Perhaps the biggest advantage to date that has come from the widespread implementation of launch monitors in recent times is that they have been able to successfully cover up to some extent (or reveal depending on how good one’s fundamental clubfitting knowledge is) the fact that the foundational clubfitting expertise of the clubfitting industry as a whole that underlies launch monitor use is quite deficient.  Launch monitor use to date has been far more successful toward revealing horrible deficiencies in the underlying clubfitting trade than actually helping to appreciably improve golfer scores over what was achieved before such launch monitors existed, though this will change in time in large part due to the theories and practices disclosed in Waggle Weight Wisdom™.  But until then, how long such a cover up can be sustained is yet to be seen.  If the same golf club technology existing today were otherwise available at a time when launch monitors were just a dream in someone’s mind, it is not an unreasonable stretch based on a comprehensive evaluation of the clubfitting industry today to think that golf scores after clubfitting would have been better then than now.

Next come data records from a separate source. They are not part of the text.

(* ===== verification/Requests.v ===== *)
(** * A client's commands, all the way

    [EndToEnd] compares what the switcher accepts with what the filter passed on.
    Here the first leg is added: from what the client queued, through its link and
    the filter, to the switcher. *)

From S2P Require Export EndToEnd.
Open Scope nat_scope.

(** A command that no policy looks at. *)
Definition plain_name (n : CommandName) : bool :=
  negb (is_lock_request n) && negb (is_transfer_command n) && negb (is_audio_levels_subscribe n).

(** The frames of the plain commands in a payload, and in many. *)
Definition plain_commands (payload : bytes) : list bytes :=
  match parse_commands payload with
  | Ok cs => raw <$> filter (λ c, plain_name (name c) = true) cs
  | Err _ => []
  end.
Definition plain_requests (payloads : list bytes) : list bytes :=
  concat (plain_commands <$> payloads).

Lemma plain_requests_app l1 l2 : plain_requests (l1 ++ l2) = plain_requests l1 ++ plain_requests l2.
Proof. unfold plain_requests. by rewrite fmap_app, concat_app. Qed.

Lemma plain_requests_nonempty l : plain_requests (nonempty l) = plain_requests l.
Proof. by apply concat_fmap_nonempty. Qed.

(** A frame is long enough to be forwarded. *)
Lemma plain_commands_forwardable payload : forwardable (plain_commands payload) = plain_commands payload.
Proof.
  unfold plain_commands. destruct (parse_commands payload) as [cs|] eqn:E; [|done].
  apply parse_commands_Ok in E as [Hcs _].
  induction Hcs as [|c cs Hc _ IH]; [done|]. rewrite filter_cons. case_decide; [|done].
  cbn [fmap list_fmap]. unfold forwardable in *. rewrite filter_cons_True; [by rewrite IH|].
  unfold long_enough. apply Nat.leb_le. rewrite (frame_ok_length c Hc). lia.
Qed.

Section filtered.
  Context `{!HashIter Z StoreLock}.

(** Whatever the filter's state, it forwards a plain command unchanged. *)
Lemma filter_command_plain p from now c st :
  plain_name (name c) = true → filter_command p from now c st = (FilterAction.Forward (raw c), st).
Proof.
  unfold plain_name, filter_command. by destruct (is_lock_request _), (is_transfer_command _),
    (is_audio_levels_subscribe _).
Qed.

Lemma process_payload_plain p from now payload st :
  plain_commands payload `sublist_of` forwards (process_payload p from now payload st).1.
Proof.
  unfold plain_commands, process_payload. destruct (parse_commands payload) as [cs|]; [|by apply sublist_nil_l].
  revert st. induction cs as [|c cs IH]; intros st; [done|]. cbn [process_commands].
  destruct (plain_name (name c)) eqn:Hc.
  - rewrite filter_cons_True, filter_command_plain by done. specialize (IH st).
    destruct (process_commands _ _ _ _ _) as [actions st']. cbn. by apply sublist_skip.
  - rewrite filter_cons_False by congruence.
    destruct (filter_command p from now c st) as [a st1]. specialize (IH st1).
    destruct (process_commands _ _ _ _ _) as [actions st']. cbn [fst] in *. unfold forwards in *.
    cbn [fmap list_fmap concat]. by apply sublist_inserts_l.
Qed.
End filtered.

Section requests.
  Context {M : Type} `{!IndexMap M CacheKey bytes}.
  Context `{!HashIter Z StoreLock} `{!HashIter SocketAddr ClientSession}.

Lemma session_datagram_requests p data hdr payload addr (g : Inner M) now s f :
  decode_packet data = Ok (hdr, payload) → session_ok s →
  let '(_, cmds, _, _) := session_datagram p hdr payload addr g now s f in
  plain_requests (accepted data (rel s)) `sublist_of` cmds.
Proof.
  intros Hd Hok. pose proof (session_datagram_link p data hdr payload addr g now s f Hd Hok) as Hl.
  rewrite (receive_accepted data now). unfold receive in *. rewrite Hd in *.
  destruct (contains (flags hdr) ACK_REQUEST) eqn:Hq.
  2:{ destruct (session_datagram _ _ _ _ _ _ _ _) as [[[req cmds] s'] f']. by apply sublist_nil_l. }
  destruct (accept_reliable _ _ (if contains (flags hdr) ACK_REPLY || negb (ack_id hdr =? 0)%Z
    then _ else _)) as [ok ep]. destruct ok; cbn [fst snd] in *.
  2:{ destruct (session_datagram _ _ _ _ _ _ _ _) as [[[req cmds] s'] f']. by apply sublist_nil_l. }
  unfold session_datagram in *. rewrite Hq in *.
  destruct (accept_reliable _ _ (rel (if _ || _ then _ else _))) as [ok r].
  destruct ok; cbn [negb] in *; [|by destruct Hl].
  unfold plain_requests. cbn [fmap list_fmap concat]. rewrite app_nil_r.
  destruct (is_nil payload) eqn:Hp; cbn [negb] in *.
  - by destruct payload.
  - match goal with |- context [foldl apply_action ([], ?s)] => set (s1 := s) end.
    pose proof (process_payload_frame p addr now payload f s1) as Hf.
    pose proof (process_payload_plain p addr now payload f) as Hpl.
    destruct (process_payload p addr now payload f) as [actions f'].
    destruct (foldl apply_action _ actions) as [cmds s2]. by destruct Hf as (-> & _).
Qed.

(** A turn of the server forwards, in order, the plain commands that it accepts. *)
Lemma on_client_packet_requests p a data up (g : Inner M) t_new now srv :
  sessions_ok srv →
  plain_requests (accepted_client a (ActDatagram a data) srv) `sublist_of`
    commands_out (on_client_packet p data a up g t_new now srv).1.
Proof.
  intros [_ Hall]. cbn [accepted_client]. rewrite decide_True by done.
  destruct (is_greeting data) eqn:Hg; [by apply sublist_nil_l|].
  destruct (sessions srv !! a) as [s|] eqn:Hs; [|by apply sublist_nil_l].
  unfold is_greeting in Hg. unfold on_client_packet, handle_datagram.
  destruct (decode_packet data) as [[hdr payload]|e] eqn:Hd; cbn [mbind Result_bind].
  2:{ unfold accepted, receive. rewrite Hd. by apply sublist_nil_l. }
  rewrite Hg, Hs. pose proof (session_datagram_requests p data hdr payload a g now s (s_filter srv) Hd
    (Hall a s Hs)) as H.
  destruct (session_datagram _ _ _ _ _ _ _ _) as [[[req cmds] s'] f'].
  cbn [fst]. rewrite commands_out_app.
  rewrite commands_out_commands. by apply sublist_inserts_l.
Qed.

(** A step in which no session with the switcher opens. *)
Definition same_session (p : FilterPolicy) (client_idle_ms : Z) (a : SocketAddr) (n n' : Net M) : Prop :=
  net_step p client_idle_ms a n n' ∧
  (w_live (n_world n) = false → w_live (n_world n') = false).

(** What the client's session has accepted has been passed on. *)
Definition requests_passed (n : Net M) : Prop :=
  ∀ cl srv, n_client n = Some (cl, srv) →
  plain_requests (got srv) `sublist_of` forwardable (n_forwarded n).

Lemma world_act_requests p client_idle_ms a act w up sv w' :
  world_act p client_idle_ms act w up sv w' → world_ok w →
  plain_requests (accepted_client a act (w_srv w)) `sublist_of` commands_out sv.
Proof.
  intros Hact Hw. destruct Hact; try (by apply sublist_nil_l).
  cbn [accepted_client]. destruct (decide (addr = a)) as [->|Hne]; [|by apply sublist_nil_l].
  pose proof (on_client_packet_requests p a data (connected (w_up w)) g t_new now (w_srv w) (wo_srv w Hw)) as H.
  cbn [accepted_client] in H. by rewrite decide_True in H.
Qed.

Lemma forwardable_requests ps cmds :
  plain_requests ps `sublist_of` cmds → plain_requests ps `sublist_of` forwardable cmds.
Proof.
  intros H. assert (forwardable (plain_requests ps) = plain_requests ps) as <-.
  { clear H. induction ps as [|q ps IH]; [done|]. change (q :: ps) with ([q] ++ ps).
    rewrite plain_requests_app, forwardable_app, IH.
    apply (f_equal (λ l, l ++ plain_requests ps)). unfold plain_requests. cbn [fmap list_fmap concat].
    rewrite app_nil_r. apply plain_commands_forwardable. }
  induction H as [|x l k H IH|x l k H IH]; unfold forwardable in *; rewrite ?filter_cons; [done|..].
  - case_decide; [by apply sublist_skip|done].
  - case_decide; [by apply sublist_cons|done].
Qed.

Lemma same_session_passed p client_idle_ms a n n' :
  same_session p client_idle_ms a n n' → world_ok (n_world n) → requests_passed n → requests_passed n'.
Proof.
  intros [Hs Hlive] Hw Hp cl srv Hc.
  destruct Hs as [act up sv w' c d n Hact Harr Hsw Hcl|sw sw' up n Hsw Hs|cl0 cl' srv0 n Hcl Hs
    |i sw up n Hsw|i cl0 srv0 n Hcl]; cbn [n_client n_forwarded n_world set_switcher set_client] in *.
  - assert (forwarded_after act sv n = n_forwarded n ++ commands_out sv) as ->.
    { destruct Hact as [t1 t2 reply r acks w Hl Ho| | | | | | ]; try done. by specialize (Hlive Hl). }
    pose proof (world_act_requests p client_idle_ms a act _ up sv w' Hact Hw) as Hreq.
    remember (n_client n) as c0 eqn:Hc0.
    destruct Hcl as [s cl1 gs c0 Ha Hs Hsync|c0 Hs|s cl1 srv1 Ha Hs]; [|done|]; injection Hc as <- <-.
    + by apply sublist_nil_l.
    + cbn [got observe]. rewrite plain_requests_app, forwardable_app.
      apply sublist_app; [|by apply forwardable_requests]. by apply (Hp cl1).
  - by apply (Hp cl).
  - injection Hc as <- <-. exact (Hp cl0 srv0 Hcl).
  - by apply (Hp cl).
  - injection Hc as <- <-. exact (Hp cl0 srv0 Hcl).
Qed.

(** C3. A client's commands reach the switcher.  From a moment at which the client's
    session has accepted nothing yet (its admission, or before), as long as no new
    session with the switcher is opened: once both links have nothing left to
    deliver in that direction and the command channel is empty, the switcher has
    accepted all the commands that the client queued and that no policy concerns,
    unchanged, each as often as it was queued and in that order, among what the
    filter passed on for all clients. *)
Theorem end_to_end_requests p client_idle_ms a t0 n0 n sw up cl srv :
  reachable_net p client_idle_ms a t0 n0 →
  (∀ cl srv, n_client n0 = Some (cl, srv) → got srv = []) →
  rtc (same_session p client_idle_ms a) n0 n →
  n_switcher n = Some (sw, up) → n_client n = Some (cl, srv) →
  w_chan (n_world n) = [] → all_delivered cl srv → all_delivered up sw →
  concat (got sw) = concat (forwardable (n_forwarded n)) ∧
  plain_requests (pushed cl) `sublist_of` forwardable (n_forwarded n).
Proof.
  intros Hr0 Hgot Hrun Hsw Hcl Hchan Hd1 Hd2.
  assert (reachable_net p client_idle_ms a t0 n ∧ requests_passed n) as [Hr Hp].
  { assert (requests_passed n0) as Hp0.
    { intros cl0 srv0 H0. rewrite (Hgot _ _ H0). by apply sublist_nil_l. }
    clear Hgot Hsw Hcl Hchan. induction Hrun as [n|n n1 n2 Hs _ IH]; [done|].
    destruct (reachable_net_ok _ _ _ _ _ Hr0) as (Hw & _). apply IH.
    - eapply rtc_r; [exact Hr0|]. apply Hs.
    - by eapply same_session_passed. }
  pose proof (reachable_net_ok _ _ _ _ _ Hr) as (_ & Hs & _). unfold switcher_ok in Hs. rewrite Hsw in Hs.
  destruct Hs as (_ & x & y & [_ [Hup _] _ _ (cmds & Hf & Hcmds)]). split.
  - cbn [fst snd] in *. rewrite Hf, forwardable_app, concat_app, <- Hcmds, Hchan.
    unfold all_delivered in Hd2. rewrite <- Hd2. by rewrite concat_nonempty, app_nil_r.
  - unfold all_delivered in Hd1. rewrite <- Hd1, plain_requests_nonempty. by apply (Hp cl).
Qed.
End requests.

Launch monitor use has been instrumental in the development of some newer golf club fitting procedures that have actually taken the trade distinctly backward in some respects.  These procedures are mainly derived from the increased focus as noted above that launch monitors place on ball travel results while one’s actual swing performance has taken even more of a back seat to what it did before such devices came into being.  I do not think I can repeat enough times that superbly-coordinated golf swings can be made while at the same time desired launch monitor numbers can be terrible, launch monitor numbers can be perfect while one’s golf swing coordination is terrible, these circumstances are not rare but occur regularly, and one’s direct golf swing performance and ball travel result are not exclusively connected elements.  And in case one has not figured it out yet, one’s direct golf swing performance is most important toward how well one does or does not perform.  That which has just been detailed regarding golf grip size fitting is merely one disclosure of how inept the clubfitting industry continues to be overall at as basic a level as there is at competently fitting certain golf club specification values to one one’s actual golf swing.  It is not like launch monitor use can make much of a difference in clubfitting under these circumstances, and indeed statistics that come out every once in a while about the state of various segments of the golf industry certainly bear this out.